In all likelihood, developmental and life transition issues will form the core of your work as a couple and family practitioner. These issues are those that couples and families typically encounter through common day-to-day living and may include being newly married, having a child, or sending a youngest child off into his or her own adulthood. They also may include common stressors, such as divorce, job loss, or death of a family member, just to name a few.
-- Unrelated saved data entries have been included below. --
Lemma SFleb_refl (a : spec_float) :
  sf_nan a = false -> SFleb a a = true.
Proof. intros H. apply SFleb_key. auto using lex_le_refl. Qed.

Lemma SFltb_false_leb (a b : spec_float) :
  sf_nan a = false -> sf_nan b = false ->
  SFltb a b = false -> SFleb b a = true.
Proof.
  intros Ha Hb H. apply SFleb_key. repeat split; try assumption.
  destruct (lex_total (key a) (key b)) as [Hlt|Hle]; [|exact Hle].
  assert (SFltb a b = true) by (apply SFltb_key; auto).
  congruence.
Qed.

Lemma SFcompare_opp (a b : spec_float) :
  SFcompare (SFopp a) (SFopp b) = SFcompare b a.
Proof.
  destruct a as [sa|sa| |sa ma ea], b as [sb|sb| |sb mb eb];
    try destruct sa; try destruct sb; cbn [SFopp SFcompare negb];
    try reflexivity;
    rewrite ?pos_compare_cont_eq; rewrite (Z.compare_antisym ea eb);
    try rewrite (Z.compare_antisym (Zpos ma) (Zpos mb));
    destruct (ea ?= eb); cbn [CompOpp]; try reflexivity;
    destruct (Zpos ma ?= Zpos mb); reflexivity.
Qed.

Lemma SFleb_opp (a b : spec_float) :
  SFleb (SFopp a) (SFopp b) = SFleb b a.
Proof. unfold SFleb. rewrite SFcompare_opp. reflexivity. Qed.

(** ** Valid finite floats *)

Lemma valid_finite (s : bool) (m : positive) (e : Z) :
  valid_binary (S754_finite s m e) = true ->
  fexp64 (digits m + e) = e /\ e <= 971.
Proof.
  cbn [valid_binary]. unfold bounded, canonical_mantissa.
  intros H. apply andb_prop in H as [H1 H2].
  apply Z.eqb_eq in H1. apply Z.leb_le in H2. split; [exact H1 | exact H2].
Qed.

Lemma valid_finite_digits (s : bool) (m : positive) (e : Z) :
  valid_binary (S754_finite s m e) = true ->
  -1074 <= e <= 971 /\ digits m <= 53 /\ (-1074 < e -> digits m = 53).
Proof.
  intros H. apply valid_finite in H as [H1 H2].
  rewrite fexp64_eq in H1. lia.
Qed.

Lemma valid_finite_bounds (s : bool) (m : positive) (e : Z) :
  valid_binary (S754_finite s m e) = true ->
  Zpos m < 2 ^ 53 /\ (-1074 < e -> 2 ^ 52 <= Zpos m).
Proof.
  intros H. apply valid_finite_digits in H as (_ & H1 & H2).
  pose proof (digits_bounds m) as [B1 B2]. pose proof (digits_pos m).
  split.
  - assert (2 ^ digits m <= 2 ^ 53) by (apply Z.pow_le_mono_r; lia). lia.
  - intros He. rewrite (H2 He) in B1. exact B1.
Qed.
Individuals across all cultures experience developmental and life transition issues in one way or another, and you will likely find yourself sitting across from a couple or family experiencing a similar life event to one you have encountered in your own life.
Despite the universality of many developmental and life transition issues, you should still keep in mind that there is no one way to experience a divorce, death, or job loss, nor is there one way to clinically encounter and assist a couple or family experiencing such issues. Different theoretical orientations may suggest different ways for addressing various scenarios, and you may have to modify your chosen theoretical orientation to work effectively in your professional practice.
For this Discussion, choose one life transition or developmental issue, and consider how you might modify your theoretical orientation and/or infuse interventions from other theories in order to address this issue.
By Day 3
Post a brief description of the life transition or developmental issue you selected and your chosen theoretical orientation. Then, explain how you might modify the theory-based interventions of your chosen theoretical orientation to work effectively with client(s) experiencing the issue you selected. Finally, explain the significant aspects of the life transition or developmental issue that influence how you would modify the application of your chosen theoretical orientation.